An uncensored peek at Gov. Scott’s e-mail

A n absolutely true news item: To erase the perception that it was censoring public records, the office of Gov. Rick Scott has announced it will no longer delete unflattering correspondence from the governor’s official email account.

Dear Rick,

We received your inquiry about a possible stage appearance with Gov. Romney during his upcoming campaign swing through Florida. Unfortunately, Mitt has a very tight schedule and it’s unlikely he’ll have time to be seen with you.

Perhaps after the election you can come visit him at the White House, or at least take the tour. Meanwhile, keep up your good work in the Sunshine State, and try not to get discouraged by those scary low poll numbers!

Warmest regards,

Dear Gov. Scott,

I’m a huge supporter of your plan to drug-test state workers and welfare recipients. Wouldn’t it be a neat idea to do the same thing to all the delegates at the Republican National convention this month in Tampa?

What a golden opportunity for the GOP to set a moral example for the whole country, while also showcasing your own unique priorities as governor.

I just happen to own a company that sells urine-sampling kits online for $24.95, but for you we’ll make it an even 20 bucks apiece. What do you say?

Dear Governor,

I was really upset to read that elections officials in Florida aren’t finding as many illegal voters as everybody expected, and by everybody I mean all red-blooded American patriots such as myself.

What kind of a lame purge are you running, anyway?

The fact that Obama won Florida in 2008 means there must be hundreds of thousands of illegals registered, maybe even some white ones. Just start with a list of whoever voted for that Muslim-loving, basketball-playing socialist, and work your way down.

Get on the stick, man! Time’s running out.

Dear Rick,

I received your latest note asking about Gov. Romney’s appearance schedule while he’s in Florida. It’s very kind of you to offer to fly wherever he is, anytime, and it’s also helpful to know that your private jet needs only 3,200 feet of runway.

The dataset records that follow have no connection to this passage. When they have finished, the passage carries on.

(** * itqLsh: locality-sensitive hashing by iterative quantization

    A shallow embedding of [lshbox::itqLsh<float>] (file
    [include/lshbox/lsh/itqlsh.h]) and the properties of its hashing,
    bucket index, query path, training frame and persistence.

    Conventions of the embedding.
    - [unsigned] is a [Z] in [0, 2^32); every arithmetic operation of the
      source on [unsigned] is followed by [wrap32].
    - [float] is the IEEE-754 binary32 object, kept as its four bytes of
      storage (least significant first), so that [save]/[load], which copy
      storage, are exact; arithmetic decodes to [spec_float], computes with
      precision 24 and maximal exponent 128 (round to nearest even) and
      encodes back.
    - [std::vector] is a [list]; [v[i]] with [i] outside the vector is
      undefined behaviour in the source and [None] here.  Every operation
      that can reach undefined behaviour returns an [option].
    - [std::map<unsigned, std::vector<unsigned>>] is a [gmap Z (list Z)];
      iteration over it visits the keys in increasing order.
    - the template argument [DATATYPE] is its default, [float]. *)

From Stdlib Require Import ZArith List Lia.
From Stdlib Require Import Floats.SpecFloat.
From coqutil Require Import Byte Word.LittleEndianList.
From stdpp Require Import base option list gmap sorting.

Local Open Scope Z_scope.

(** ** Machine integers *)

Definition wrap32 (z : Z) : Z := z mod 2 ^ 32.

Definition is_u32 (z : Z) : Prop := 0 <= z < 2 ^ 32.

#[global] Instance is_u32_dec z : Decision (is_u32 z).
Proof. unfold is_u32. apply _. Defined.

(** ** binary32 *)

Module F32.

(** The object representation: four bytes, least significant first. *)
Record float := Float { b0 : byte; b1 : byte; b2 : byte; b3 : byte }.

Definition to_bytes (x : float) : list byte := [b0 x; b1 x; b2 x; b3 x].

Definition zero_byte : byte := Byte.x00.

Definition of_bytes (bs : list byte) : float :=
  Float (nth 0 bs zero_byte) (nth 1 bs zero_byte)
        (nth 2 bs zero_byte) (nth 3 bs zero_byte).

Definition bits (x : float) : Z := le_combine (to_bytes x).
Definition of_bits (z : Z) : float := of_bytes (le_split 4 z).

(** Decoding of the 32 bits: sign (bit 31), biased exponent (bits
    30..23), fraction (bits 22..0). *)
Definition decode (b : Z) : spec_float :=
  let s := Z.testbit b 31 in
  let e := Z.land (Z.shiftr b 23) 255 in
  let m := Z.land b (Z.ones 23) in
  if e =? 0 then
    match m with
    | Zpos p => S754_finite s p (-149)
    | _ => S754_zero s
    end
  else if e =? 255 then
    (if m =? 0 then S754_infinity s else S754_nan)
  else
    match m + 2 ^ 23 with
    | Zpos p => S754_finite s p (e - 150)
    | _ => S754_nan
    end.

Definition sign_bit (s : bool) : Z := if s then 2 ^ 31 else 0.

Definition encode (x : spec_float) : Z :=
  match x with
  | S754_zero s => sign_bit s
  | S754_infinity s => sign_bit s + 255 * 2 ^ 23
  | S754_nan => 255 * 2 ^ 23 + 2 ^ 22
  | S754_finite s m e =>
      sign_bit s +
      (if Zpos m <? 2 ^ 23 then Zpos m
       else (e + 150) * 2 ^ 23 + (Zpos m - 2 ^ 23))
  end.

Definition value (x : float) : spec_float := decode (bits x).
Definition of_value (v : spec_float) : float := of_bits (encode v).

Definition zero : float := of_bits 0.

Definition add (x y : float) : float :=
  of_value (SFadd 24 128 (value x) (value y)).

Definition mul (x y : float) : float :=
  of_value (SFmul 24 128 (value x) (value y)).

Definition sub (x y : float) : float :=
  of_value (SFsub 24 128 (value x) (value y)).

Definition div (x y : float) : float :=
  of_value (SFdiv 24 128 (value x) (value y)).

(** [x > 0], the int 0 converted to [0.0f]. *)
Definition gt0 (x : float) : bool := SFltb (S754_zero false) (value x).

(** Conversion of an integer, [float(n)]. *)
Definition of_Z (n : Z) : float :=
  of_value (binary_normalize 24 128 n 0 false).

#[global] Instance float_inhabited : Inhabited float := populate zero.

#[global] Instance float_eq_dec : EqDecision float.
Proof.
  intros [a0 a1 a2 a3] [c0 c1 c2 c3].
  destruct (Byte.eqb a0 c0) eqn:E0; [|right; intros [=]; subst;
    rewrite Byte.byte_dec_lb in E0; congruence].
  destruct (Byte.eqb a1 c1) eqn:E1; [|right; intros [=]; subst;
    rewrite Byte.byte_dec_lb in E1; congruence].
  destruct (Byte.eqb a2 c2) eqn:E2; [|right; intros [=]; subst;
    rewrite Byte.byte_dec_lb in E2; congruence].
  destruct (Byte.eqb a3 c3) eqn:E3; [|right; intros [=]; subst;
    rewrite Byte.byte_dec_lb in E3; congruence].
  left. apply Byte.byte_dec_bl in E0, E1, E2, E3. congruence.
Defined.

End F32.

Abbreviation float := F32.float.

(** ** Counted loops

    [for (unsigned i = first; i != first + n; ++i) body], the body being
    able to reach undefined behaviour. *)

Fixpoint for_from {A : Type} (i n : nat) (body : nat → A → option A) (a : A)
  : option A :=
  match n with
  | O => Some a
  | S n' => a' ← body i a; for_from (S i) n' body a'
  end.

Definition for_upto {A : Type} (n : nat) (body : nat → A → option A) (a : A)
  : option A := for_from 0 n body a.

(** ** The index *)

(** [struct Parameter].  [Parameter] is a reserved word here, and the
    field names [M], [L], [D], [N], [S], [I] are those of constructors and
    modules of the standard library, hence [Param] and the prefix [p]. *)
Record Param := mkParam {
  pM : Z;  (** hash table size *)
  pL : Z;  (** number of hash tables *)
  pD : Z;  (** dimension of the vectors *)
  pN : Z;  (** binary code length *)
  pS : Z;  (** size of the training sample *)
  pI : Z   (** training iterations *)
}.

(** The private members of [itqLsh]. *)
Record itqLsh := mkLsh {
  param : Param;
  pcsAll : list (list (list float));
  omegasAll : list (list (list float));
  rndArray : list (list Z);
  tables : list (gmap Z (list Z))
}.

Definition nL (st : itqLsh) : nat := Z.to_nat (pL (param st)).
Definition nN (st : itqLsh) : nat := Z.to_nat (pN (param st)).
Definition nD (st : itqLsh) : nat := Z.to_nat (pD (param st)).

(** ** getHashVal *)

(** The inner loop of the projection, [domin_pc[i] += domin[j] * pcsAll[k][i][j]]. *)
Definition project_row (domin row : list float) (i : nat)
  (domin_pc : list float) : option (list float) :=
  for_upto (length row)
    (λ j dp,
       x ← domin !! j;
       c ← row !! j;
       acc ← dp !! i;
       Some (<[i := F32.add acc (F32.mul x c)]> dp))
    domin_pc.

(** The inner loop of a bit, [product += float(domin_pc[j] * omegasAll[k][i][j])]. *)
Definition rotate_row (domin_pc orow : list float) : option float :=
  for_upto (length orow)
    (λ j product,
       p ← domin_pc !! j;
       w ← orow !! j;
       Some (F32.add product (F32.mul p w)))
    F32.zero.

(** [if (product > 0) sum += rndArray[k][i]] *)
Definition add_weight (st : itqLsh) (k i : nat) (product : float) (sum : Z)
  : option Z :=
  if F32.gt0 product then
    rnd ← rndArray st !! k;
    r ← rnd !! i;
    Some (wrap32 (sum + r))
  else Some sum.

(** [getHashVal].  A pointer [const float *domin] is the storage it points
    to, from the pointed element on.  [sum % param.M] is undefined for
    [M = 0]. *)
Definition getHashVal (st : itqLsh) (k : nat) (domin : list float) : option Z :=
  pcs ← pcsAll st !! k;
  domin_pc ← for_upto (length pcs)
    (λ i dp, row ← pcs !! i; project_row domin row i dp)
    (replicate (length pcs) F32.zero);
  sum ← for_upto (length domin_pc)
    (λ i sum,
       om ← omegasAll st !! k;
       orow ← om !! i;
       product ← rotate_row domin_pc orow;
       add_weight st k i product sum)
    0;
  if pM (param st) =? 0 then None else Some (sum mod pM (param st)).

However, Gov. Romney’s itinerary remains undecided, and we won’t know anything definite until, oh, four minutes or so before he actually arrives.

It might be Bradenton, might be Sarasota, maybe even St. Pete. That’s our Mitt!

In any case I’m sure your paths will cross some day. Thanks again for not mentioning him in your recent media interviews.


Dear Gov. Scott,

I am writing on behalf of many here who support your plans to privatize Florida’s prisons. We think this would be awesome, because right now the food sucks and the library is, like, a joke. Just try to find a copy of Hustler, or even Maxim.

You’re probably catching some heat after all the bad s--- that went down at those privately run prisons and halfway houses in New Jersey. We just wanted you to know that we’d never escape like all those inmates up there and, if we did, we’d never rob or kill anybody.

Like you, Mr. Scott, we are strong believers in smaller government. Talk in the yard is that you’ll keep on pushing for private lockups, and we’ve got your back.

Peace out,

Dear Gov. Scott,

Thanks for flipping off the Supreme Court and saying no way to Obamacare.

My mother-in-law was one of the million additional patients in Florida who would have been eligible for Medicaid payments, if you hadn’t spurned that terrible law.

Trust me when I tell you this woman is a major pain. I’ve been waiting years for the old shrew to kick the bucket. Finally she’s running out of money for doctors, and I was scared that the federal government was going to butt in and help her out.

But you singlehandedly stopped that from happening, governor. All I can say is: Whew!

I give her another 18 months, maybe a year. Then we’ll finally have room for that pool table!

Gratefully yours,

Dear Rick,

I’m sorry to hear that your tickets and floor passes to the Republican Convention were apparently lost in the mail. Be certain it was not Gov. Romney’s intention to discourage you from attending this important and exhaustively scrutinized event.

On the contrary, we’re proud to have you in our great political party at such a critical crossroads in history!

Unfortunately, after the host committee didn’t hear back from you, your seats were given to Sen. Rubio’s plumber and his date. Also, your name was put on the Secret Service watch list.

Please accept Gov. Romney’s most sincere apologies. We’ve made special arrangements for you to watch his acceptance speech at a special high-def screening in room 307 at the Embassy Suites near Busch Gardens.

Mitt personally told me that he’s looking forward to working with you as he steers America back to prosperity, but he’d appreciate it if you kept this to yourself.